EXERCISE GOAL
Return only what lies between the first line of the entries and the line containing "[now left|].", both lines included.

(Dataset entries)
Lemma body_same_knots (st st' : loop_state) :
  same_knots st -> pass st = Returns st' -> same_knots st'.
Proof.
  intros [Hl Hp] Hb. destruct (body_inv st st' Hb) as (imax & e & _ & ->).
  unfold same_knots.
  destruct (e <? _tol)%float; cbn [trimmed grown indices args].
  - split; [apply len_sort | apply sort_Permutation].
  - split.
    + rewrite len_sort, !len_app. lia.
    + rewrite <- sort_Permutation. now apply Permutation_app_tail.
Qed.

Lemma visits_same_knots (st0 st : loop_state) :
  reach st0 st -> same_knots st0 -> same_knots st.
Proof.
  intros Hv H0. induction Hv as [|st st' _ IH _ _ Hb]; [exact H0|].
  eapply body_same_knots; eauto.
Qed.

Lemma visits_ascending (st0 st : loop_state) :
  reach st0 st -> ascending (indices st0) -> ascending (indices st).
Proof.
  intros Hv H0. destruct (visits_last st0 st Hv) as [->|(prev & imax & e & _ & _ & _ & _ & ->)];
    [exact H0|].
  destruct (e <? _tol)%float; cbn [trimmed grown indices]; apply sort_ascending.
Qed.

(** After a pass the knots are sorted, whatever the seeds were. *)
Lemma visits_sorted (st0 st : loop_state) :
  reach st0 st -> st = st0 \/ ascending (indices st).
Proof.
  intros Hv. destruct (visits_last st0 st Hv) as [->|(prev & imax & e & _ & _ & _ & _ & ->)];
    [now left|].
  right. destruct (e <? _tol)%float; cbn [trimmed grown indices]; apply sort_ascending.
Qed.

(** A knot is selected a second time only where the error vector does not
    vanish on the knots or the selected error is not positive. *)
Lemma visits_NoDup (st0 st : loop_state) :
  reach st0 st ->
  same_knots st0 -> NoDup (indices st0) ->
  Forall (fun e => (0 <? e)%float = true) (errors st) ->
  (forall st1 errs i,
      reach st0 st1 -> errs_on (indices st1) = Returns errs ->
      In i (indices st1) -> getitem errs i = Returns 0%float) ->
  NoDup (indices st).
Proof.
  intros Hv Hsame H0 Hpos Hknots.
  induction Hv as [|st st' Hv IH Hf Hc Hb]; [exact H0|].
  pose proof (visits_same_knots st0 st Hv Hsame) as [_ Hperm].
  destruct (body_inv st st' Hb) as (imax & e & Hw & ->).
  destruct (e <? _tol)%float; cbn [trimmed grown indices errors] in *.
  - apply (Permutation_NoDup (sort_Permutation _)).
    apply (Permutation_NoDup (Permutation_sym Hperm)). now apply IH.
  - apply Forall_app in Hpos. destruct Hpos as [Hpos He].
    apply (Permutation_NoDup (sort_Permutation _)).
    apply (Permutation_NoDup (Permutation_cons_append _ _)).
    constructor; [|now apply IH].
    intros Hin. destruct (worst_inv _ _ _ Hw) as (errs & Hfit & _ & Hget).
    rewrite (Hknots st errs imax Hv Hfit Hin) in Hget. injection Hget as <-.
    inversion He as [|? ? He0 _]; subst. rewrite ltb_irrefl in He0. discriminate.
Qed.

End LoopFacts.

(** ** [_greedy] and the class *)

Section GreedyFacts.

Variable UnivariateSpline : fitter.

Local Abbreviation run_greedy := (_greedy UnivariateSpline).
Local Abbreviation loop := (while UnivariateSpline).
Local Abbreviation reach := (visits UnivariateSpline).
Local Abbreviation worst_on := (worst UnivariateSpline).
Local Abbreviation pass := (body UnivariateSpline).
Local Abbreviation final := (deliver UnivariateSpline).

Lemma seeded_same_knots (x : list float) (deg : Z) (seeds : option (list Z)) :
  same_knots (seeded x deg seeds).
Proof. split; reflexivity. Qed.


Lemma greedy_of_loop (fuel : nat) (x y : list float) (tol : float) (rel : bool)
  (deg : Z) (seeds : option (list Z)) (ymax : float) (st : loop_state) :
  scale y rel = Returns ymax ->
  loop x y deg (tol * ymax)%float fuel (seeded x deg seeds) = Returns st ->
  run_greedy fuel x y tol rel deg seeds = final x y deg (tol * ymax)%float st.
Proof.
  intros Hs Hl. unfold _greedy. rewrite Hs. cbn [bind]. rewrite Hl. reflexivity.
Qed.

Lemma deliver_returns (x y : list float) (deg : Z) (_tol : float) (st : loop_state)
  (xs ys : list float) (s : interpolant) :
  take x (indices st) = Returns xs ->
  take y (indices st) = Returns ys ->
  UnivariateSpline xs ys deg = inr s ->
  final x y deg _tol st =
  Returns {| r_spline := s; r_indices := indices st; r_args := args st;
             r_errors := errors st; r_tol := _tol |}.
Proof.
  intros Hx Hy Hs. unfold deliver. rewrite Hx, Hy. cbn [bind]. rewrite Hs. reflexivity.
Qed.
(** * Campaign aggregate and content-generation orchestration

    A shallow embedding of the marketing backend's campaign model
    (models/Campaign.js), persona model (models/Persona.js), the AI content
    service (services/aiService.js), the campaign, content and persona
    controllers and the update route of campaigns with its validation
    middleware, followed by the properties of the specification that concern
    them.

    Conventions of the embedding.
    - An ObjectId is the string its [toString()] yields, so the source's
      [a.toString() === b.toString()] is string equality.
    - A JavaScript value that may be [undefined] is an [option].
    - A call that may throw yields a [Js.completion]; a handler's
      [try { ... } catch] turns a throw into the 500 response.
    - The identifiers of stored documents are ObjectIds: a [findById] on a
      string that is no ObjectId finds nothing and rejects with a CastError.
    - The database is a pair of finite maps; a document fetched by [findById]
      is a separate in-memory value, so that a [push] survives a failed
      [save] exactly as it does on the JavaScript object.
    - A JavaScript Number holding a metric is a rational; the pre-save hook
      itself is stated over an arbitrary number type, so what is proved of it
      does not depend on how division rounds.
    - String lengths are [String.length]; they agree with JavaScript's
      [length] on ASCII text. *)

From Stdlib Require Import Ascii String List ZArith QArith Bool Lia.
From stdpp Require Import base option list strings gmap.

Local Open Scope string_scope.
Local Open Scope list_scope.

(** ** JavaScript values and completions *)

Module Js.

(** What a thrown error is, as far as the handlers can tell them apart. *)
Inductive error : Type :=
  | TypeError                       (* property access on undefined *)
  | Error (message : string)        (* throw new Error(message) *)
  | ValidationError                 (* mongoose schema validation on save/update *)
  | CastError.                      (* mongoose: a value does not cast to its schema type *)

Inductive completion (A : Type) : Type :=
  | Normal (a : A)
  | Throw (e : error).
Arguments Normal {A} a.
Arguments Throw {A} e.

COMPLETED EXERCISE
Lemma body_same_knots (st st' : loop_state) :
  same_knots st -> pass st = Returns st' -> same_knots st'.
Proof.
  intros [Hl Hp] Hb. destruct (body_inv st st' Hb) as (imax & e & _ & ->).
  unfold same_knots.
  destruct (e <? _tol)%float; cbn [trimmed grown indices args].
  - split; [apply len_sort | apply sort_Permutation].
  - split.
    + rewrite len_sort, !len_app. lia.
    + rewrite <- sort_Permutation. now apply Permutation_app_tail.
Qed.

Lemma visits_same_knots (st0 st : loop_state) :
  reach st0 st -> same_knots st0 -> same_knots st.
Proof.
  intros Hv H0. induction Hv as [|st st' _ IH _ _ Hb]; [exact H0|].
  eapply body_same_knots; eauto.
Qed.

Lemma visits_ascending (st0 st : loop_state) :
  reach st0 st -> ascending (indices st0) -> ascending (indices st).
Proof.
  intros Hv H0. destruct (visits_last st0 st Hv) as [->|(prev & imax & e & _ & _ & _ & _ & ->)];
    [exact H0|].
  destruct (e <? _tol)%float; cbn [trimmed grown indices]; apply sort_ascending.
Qed.

(** After a pass the knots are sorted, whatever the seeds were. *)
Lemma visits_sorted (st0 st : loop_state) :
  reach st0 st -> st = st0 \/ ascending (indices st).
Proof.
  intros Hv. destruct (visits_last st0 st Hv) as [->|(prev & imax & e & _ & _ & _ & _ & ->)];
    [now left|].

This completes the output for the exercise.